Cette orientation s’inscrit dans la ligne de la jurisprudence citée, qui admet la convention tacite mais requiert des indices concordants établissant la connaissance commune du projet. Elle valorise l’écrit, la traçabilité et l’objectivation des attentes, conditions nécessaires pour déplacer le centre de gravité vers le droit commun des vices cachés.

B — Une réparation cantonnée à la perte de chance et un strict respect du contradictoire

Après avoir caractérisé le dol, la cour borne l’indemnisation au préjudice propre au choix de conserver le contrat. Elle affirme que « Le préjudice indemnisable de la victime ayant fait le choix de ne pas demander l’annulation du contrat correspond uniquement à la perte d’une chance d’avoir pu contracter à des conditions plus avantageuses. » Elle rappelle encore que « le juge ne peut refuser d’indemniser une perte de chance de ne pas subir un dommage, dont il constate l’existence, en se fondant sur le fait que seule une réparation intégrale de ce dommage lui a été demandée ». Dans cette perspective, la réouverture des débats assure la contradiction utile sur l’évaluation probabiliste du manque à gagner contractuel.

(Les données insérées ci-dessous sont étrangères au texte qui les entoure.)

(** A checkpoint of the directory: settled before any frame of the session. *)
Definition open_checkpoint : ReceiverEntryCheckpointV2 := mkCheckpoint 1 None PayloadOpen 0 0 None None None false.
Lemma open_checkpoint_ok : checkpoint_ok tail_digest job_manifest (fun _ _ => True) the_accept file_entry open_checkpoint.
Proof.
  pose proof (lo_entries _ _ _ _ _ (first_ledger_ok (fun _ _ => True))) as Hall.
  destruct (Forall2_lookup_l _ _ _ 1%nat file_entry Hall eq_refl) as (c & Hc & Hok).
  assert (Heq : rl_entries first_ledger !! 1%nat = Some open_checkpoint) by (vm_compute; reflexivity).
  rewrite Heq in Hc. injection Hc as <-.
  assert (Ha : rl_accept first_ledger = the_accept) by (vm_compute; reflexivity). rewrite Ha in Hok. exact Hok.
Qed.
Lemma settled_agrees_witness :
  settled_by tail_digest (mkJobGeneration (job_id job_manifest) (generation job_manifest)) file_entry
    (Some (resume_entry_of open_checkpoint)) = None /\ cp_result open_checkpoint = None.
Proof.
  pose proof (settled_agrees tail_digest job_manifest (fun _ _ => True) the_accept file_entry open_checkpoint
    open_checkpoint_ok) as H.
  split; [reflexivity|]. exact (proj2 H).
Defined.

(** A stand-in for zstd that keeps the bytes. *)
Definition same_zstd (bs : list byte) : option (list byte) := Some bs.
Definition same_unzstd (bs : list byte) (n : Z) : option (list byte) := if zlen bs =? n then Some bs else None.
Definition started : ReceiverEntryCheckpointV2 :=
  mkCheckpoint 1 (Some (mkEntryStart sample_identity 1 Zstd block_bytes)) PayloadOpen 0 0 None None None false.
Lemma block_roundtrip_witness :
  decode_block same_unzstd Zstd (mkBlock sample_identity 1 0 0 3 (lit "abc"))
    = Ok (mkBlock sample_identity 1 0 0 3 (lit "abc")).
Proof.
  refine (proj2 (block_roundtrip same_zstd same_unzstd sample_identity file_entry started
    (mkEntryStart sample_identity 1 Zstd block_bytes) 0 (lit "abc") (lit "abc") _ _ _ _ _ _ _ _ _)).
  - intros bs out [= <-]. unfold same_unzstd. rewrite Z.eqb_refl. reflexivity.
  - reflexivity.
  - reflexivity.
  - reflexivity.
  - reflexivity.
  - lia.
  - vm_compute. split; [reflexivity|discriminate].
  - reflexivity.
  - reflexivity.
Defined.

(** ** The destination *)

Lemma job_valid : valid_manifest ascii_nfc job_manifest.
Proof. apply validate_sound; vm_compute; reflexivity. Qed.

Definition job_paths : list path * list (option str) := Eval vm_compute in
  match build_entry_paths OtherOs no_lowercase job_plan job_manifest with Ok r => r | Err _ => ([], []) end.
Lemma staging_paths_apart_witness : length job_paths.1 = 3%nat /\ NoDup job_paths.1.
Proof.
  destruct (staging_paths_apart OtherOs no_lowercase ascii_nfc job_plan job_manifest ltac:(vm_compute; reflexivity)
    job_valid job_paths.1 job_paths.2) as (Hlen & Hnd & _); [vm_compute; reflexivity|].
  split; [exact Hlen|exact Hnd].
Defined.
(* ===== verification/JobWitnesses.v ===== *)
(** The properties of transfer jobs at concrete inputs: a directory with two files that
    is added, prepared and sealed; a source that is staged and removed again; and a chain
    of directories whose path is as long as a job takes. *)

From stdpp Require Import prelude gmap strings.
From Stdlib Require Import ZArith Lia Strings.Byte.
From S2P Require Import Prelude Bytes ManifestV2 ManifestSpec OfferCodec Frames Delivery Ledger Proc LocalFs Job JobWalk JobInv JobSeal Witnesses.

Local Open Scope Z_scope.

(** ** A disk *)

(** Files with their bytes and directories. *)
Abbreviation tree := (list (path * option (list byte))).
Definition node_at (p : path) (t : tree) : option (option (list byte)) :=
  snd <$> (snd <$> list_find (fun kv => kv.1 = p) t).
Definition tree_metadata (p : path) (t : tree) : result IoErrorKind Metadata :=
  match node_at p t with
  | None => Err KindNotFound
  | Some None => Ok (mkMetadata TypeDirectory 0 None)
  | Some (Some bytes) => Ok (mkMetadata TypeFile (Z.min u64_max (zlen bytes)) (Some 7))
  end.
Definition tree_child (p q : path) : option DirEntry :=
  match last q with
  | Some name => if bool_decide (q = p ++ [name]) then Some (mkDirEntry (from_utf8 name) q) else None
  | None => None
  end.
#[export] Instance tree_disk : SourceDisk tree := {
  symlink_metadata := fun p t => (t, tree_metadata p t);
  canonicalize_ok := fun p t => (t, match node_at p t with Some _ => Some p | None => None end);
  is_directory := fun p t => (t, (fun n => match n with None => true | Some _ => false end) <$> node_at p t);
  read_directory := fun p t => (t, Ok (omap (fun kv => tree_child p kv.1) t, None));
  read_file := fun p t => (t, match node_at p t with Some (Some bytes) => Ok bytes | _ => Err KindNotFound end);
  open_for_staging := fun _ _ t => (t, Ok tt);
  copy_new_file := fun p q t =>
    match node_at q t, node_at p t with
    | Some _, _ => (t, NameTaken)
    | None, Some (Some bytes) => (t ++ [(q, Some bytes)], Copied)
    | None, _ => (t, CopyFails)
    end;
  remove_file := fun p t =>
    match node_at p t with
    | Some _ => (filter (fun kv => kv.1 <> p) t, Ok tt)
    | None => (t, Err KindNotFound)
    end;
}.

Lemma tree_laws : SourceDiskLaws tree id.
Proof.
  split.
  - done.
  - intros p d d' md Hmd. cbn in Hmd. injection Hmd as _ Hmd. unfold tree_metadata in Hmd.
    destruct (node_at p d) as [[bytes|]|]; [|by injection Hmd as <-|done]. injection Hmd as <-.
    pose proof (zlen_nonneg bytes). unfold is_u64. apply andb_true_intro. cbn. split; apply Z.leb_le; unfold u64_max; lia.
  - intros p d d' es stopped Hr. cbn in Hr. injection Hr as _ <- _. apply Forall_forall.
    intros c ([q n] & _ & Hc)%list_elem_of_omap. unfold tree_child in Hc. cbn in Hc. destruct (last q) as [name|]; [|done].
    case_bool_decide; [|done]. injection Hc as <-. cbn. unfold from_utf8. by destruct (utf8_valid name) eqn:Hu.
Qed.

(** ** The other parameters *)

Definition mixed (bs : list byte) : Z := foldl (fun h b => Z.land (h * 257 + byte_val b + 1) 0xFFFFFFFFFFFFFFFF) 7 bs.
Definition mixed_digest (bs : list byte) : list byte := be_bytes 8 (mixed bs) ++ replicate 24 x00.
Lemma mixed_digest_wf bs : wf_digest (mixed_digest bs) = true.
Proof. unfold wf_digest, mixed_digest, zlen. by rewrite length_app, length_be_bytes, length_replicate. Qed.

Definition path_bytes_of (p : path) : list byte := concat (map (fun c => x2f :: c) p).
Definition job_store : path := [lit "store"].
(** A record that tells its job. *)
Definition job_text (j : CanonicalTransferJob) : option (list byte) := Some (cj_job_id j ++ push_u64 (cj_selection_revision j)).

Definition run := run_op id ascii_nfc mixed_digest path_bytes_of id 8 job_text job_store (S := tree).
Definition runs := job_runs id ascii_nfc mixed_digest path_bytes_of id 8 job_text job_store (S := tree).

Definition fresh_id : JobIdV2 := lit "0123456789abcdef".
Definition fresh_job : CanonicalTransferJob :=
  match job_new Never (Some fresh_id) 5 with Ok j => j | Err _ => mkJob 0 [] 0 0 0 0 JobCanceled Never 0 0 [] [] ∅ [] None end.
Definition started (t : tree) : JobWorld tree := mkJobWorld fresh_job t [10; 20; 30] ∅ [] [Some (lit "fedcba9876543210")] [].

Lemma started_runs t : runs (started t).
Proof. eapply (runs_new _ _ _ _ _ _ _ _ Never (Some fresh_id) 5); [done|lia|]. by intros bytes [= <-]. Qed.

(** One operation that returns. *)
Lemma runs_step op w : runs w -> op_allowed job_store op w -> (run op w).2 = Ok tt -> runs (run op w).1.
Proof.
  intros Hw Hok Hr. eapply (runs_op _ _ _ _ _ _ _ _ op w _ (run op w).2); [done|done|apply surjective_pairing|]. by rewrite Hr.
Qed.

(** ** A directory with two files *)

Definition docs_tree : tree :=
  [([lit "home"; lit "docs"], None); ([lit "home"; lit "docs"; lit "b.txt"], Some (lit "xy"));
   ([lit "home"; lit "docs"; lit "a.txt"], Some (lit "abc"))].
Definition docs_added : JobWorld tree := (run (OpAddLocal [lit "home"; lit "docs"]) (started docs_tree)).1.
Definition docs_ready : JobWorld tree := (run OpPrepareAll docs_added).1.
Definition docs_sealed : JobWorld tree := (run OpSeal docs_ready).1.

Lemma docs_ready_runs : runs docs_ready.
Proof.
  apply runs_step; [|done|vm_compute; reflexivity]. apply runs_step; [apply started_runs| |vm_compute; reflexivity].
  cbn. apply not_elem_of_nil.
Qed.
Lemma docs_sealed_runs : runs docs_sealed.
Proof. apply runs_step; [apply docs_ready_runs|done|vm_compute; reflexivity]. Qed.

(** The enumeration sorted the children. *)
Example docs_listed : map pie_components (cj_inventory (jw_job docs_ready)) = [[]; [lit "a.txt"]; [lit "b.txt"]].
Proof. vm_compute. reflexivity. Qed.

Lemma job_stays_durable_witness : validate_durable ascii_nfc mixed_digest (jw_job docs_sealed) = Ok tt.
Proof. apply (job_stays_durable id ascii_nfc mixed_digest path_bytes_of id 8 job_text job_store); [apply tree_laws|apply mixed_digest_wf|apply docs_sealed_runs]. Defined.

Lemma paths_within es :
  forallb (fun e => path_size (pie_components e) <=? MAX_MANIFEST_V2_PATH_BYTES) es = true ->
  Forall (fun e => path_size (pie_components e) <= MAX_MANIFEST_V2_PATH_BYTES) es.
Proof. rewrite forallb_forall. intros Hes. apply Forall_forall. intros e He%list_elem_of_In. by apply Z.leb_le, Hes. Qed.

Definition docs_manifest : ManifestV2 := Eval vm_compute in
  match job_manifest_of (jw_job docs_ready) with Ok m => m | Err _ => sample_manifest end.
Example docs_entries : map component (entries docs_manifest) = [lit "docs"; lit "a.txt"; lit "b.txt"].
Proof. reflexivity. Qed.
Lemma docs_manifest_made : job_manifest_of (jw_job docs_ready) = Ok docs_manifest.
Proof. vm_compute. reflexivity. Qed.

Lemma seal_ready_witness :
  valid_manifest ascii_nfc docs_manifest /\
  exists w' b, seal_for_send ascii_nfc mixed_digest docs_ready = (w', Ok docs_manifest) /\
    Job.source_for_sealed_entry 1 (jw_job w') = Ok (mkSource (sb_path b) (sb_fingerprint b)).
Proof.
  destruct (seal_ready id ascii_nfc mixed_digest path_bytes_of id 8 job_text job_store docs_ready) as (m & Hm & _ & Hv & Hs).
  - apply tree_laws.
  - apply mixed_digest_wf.
  - apply docs_ready_runs.
  - vm_compute. reflexivity.
  - vm_compute. discriminate.
  - apply paths_within. vm_compute. reflexivity.
  - rewrite docs_manifest_made in Hm. injection Hm as <-. split; [done|].
    destruct Hs as (w' & Hrun & _ & _ & Hsrc); [vm_compute; discriminate|].
    destruct (Hsrc 1%nat (mkEntry 1 0 (Some 0) (lit "a.txt") RegularFile 3 Deferred)) as (e & b & _ & _ & _ & _ & Hf); [vm_compute; reflexivity|done|].
    exists w', b. by split.
Defined.

Lemma sealed_cancel_not_saved_witness :
  exists w', cancel docs_sealed = (w', Ok tt) /\
    (job_save ascii_nfc mixed_digest job_text w').2 = Err (JobFails (JE_InvalidRecord "sealed Manifest identity does not match its job")).
Proof.
  destruct (sealed_cancel_not_saved id ascii_nfc mixed_digest path_bytes_of id 8 job_text job_store docs_sealed) as (w' & Hrun & _ & Hsave).
  - apply tree_laws.
  - apply mixed_digest_wf.
  - apply docs_sealed_runs.
  - vm_compute. reflexivity.
  - vm_compute. reflexivity.
  - exists w'. rewrite Hsave. by split.
Defined.

(** ** A chain of directories *)

(** Seventeen directories in each other, each with a name of 240 bytes. *)
Definition long_name : str := replicate 240 x61.
Definition long_tree : tree :=
  map (fun n => (lit "home" :: lit "deep" :: replicate n long_name, None)) (seq 0 18).
Definition long_ready : JobWorld tree := (run OpPrepareAll (run (OpAddLocal [lit "home"; lit "deep"]) (started long_tree)).1).1.

Lemma long_ready_runs : runs long_ready.
Proof.
  apply runs_step; [|done|vm_compute; reflexivity]. apply runs_step; [apply started_runs| |vm_compute; reflexivity].
  cbn. apply not_elem_of_nil.
Qed.

Definition no_entry : PreparedInventoryEntry := mkInventoryEntry 0 0 None [] [] Directory 0 None None.
Definition long_entry : PreparedInventoryEntry := Eval vm_compute in default no_entry (cj_inventory (jw_job long_ready) !! 17%nat).

Lemma long_path_not_sealed_witness :
  cj_lifecycle (jw_job long_ready) = JobReadyToSend /\ (seal_for_send ascii_nfc mixed_digest long_ready).2 = Err (JobFails JE_Protocol).
Proof.
  split; [vm_compute; reflexivity|].
  destruct (long_path_not_sealed id ascii_nfc mixed_digest path_bytes_of id 8 job_text job_store long_ready long_entry) as (_ & _ & Hseal).
  - apply tree_laws.
  - apply mixed_digest_wf.
  - apply long_ready_runs.
  - vm_compute. reflexivity.
  - vm_compute. discriminate.
  - apply (list_elem_of_lookup_2 _ 17). vm_compute. reflexivity.
  - vm_compute. reflexivity.
  - by rewrite Hseal.
Defined.

(** ** A staged file *)

Definition photo_tree : tree := [([lit "photo"], Some (lit "pixels"))].
Definition photo_staged : JobWorld tree := (run (OpImportStaged [lit "photo"] (lit "photo.jpg") OriginPhotosStaging) (started photo_tree)).1.
Definition photo_path : path := staging_directory job_store fresh_id ++ [encode_job_id (lit "fedcba9876543210")].
Definition photo_removed := apply_source_decision ascii_nfc mixed_digest job_text job_store 1 RemoveSelection photo_staged.

Lemma listed_first (p : path) (l : list (path * files)) : map fst l = [p] -> exists fs, (p, fs) ∈ l.
Proof. destruct l as [|[q fs] [|]]; intros [= ->]. exists fs. left. Qed.

Lemma staged_file_released_after_save_witness :
  node_at photo_path (jw_disk photo_removed.1) = None /\
  exists fs, recorded_release ascii_nfc mixed_digest job_text job_store fresh_id photo_path fs.
Proof.
  split; [vm_compute; reflexivity|].
  destruct (listed_first photo_path (jw_removed photo_removed.1)) as [fs Hin]; [vm_compute; reflexivity|]. exists fs.
  assert (Hid : cj_job_id (jw_job photo_staged) = fresh_id) by (vm_compute; reflexivity). rewrite <- Hid.
  assert (Hnone : length (jw_removed photo_staged) = O) by (vm_compute; reflexivity). apply length_zero_iff_nil in Hnone.
  destruct (staged_file_released_after_save ascii_nfc mixed_digest job_text job_store 1 RemoveSelection photo_staged
    photo_removed.1 photo_removed.2 photo_path fs) as [Hold|Hrec].
  - unfold photo_removed. apply surjective_pairing.
  - exact Hin.
  - rewrite Hnone in Hold. exfalso. exact (not_elem_of_nil _ Hold).
  - exact Hrec.
Defined.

La portée pratique est double. La limitation à la perte de chance protège la cohérence des remèdes et la proportionnalité de la réparation lorsque le contrat est maintenu. Le dispositif retient la responsabilité délictuelle, ce qui interroge la qualification technique du fondement indemnitaire du dol de formation, souvent appréhendé sur le terrain contractuel. Ce choix, sans conséquence immédiate ici, commande cependant vigilance sur le régime applicable, notamment quant à la prescription, au lien de causalité et aux postes indemnisables.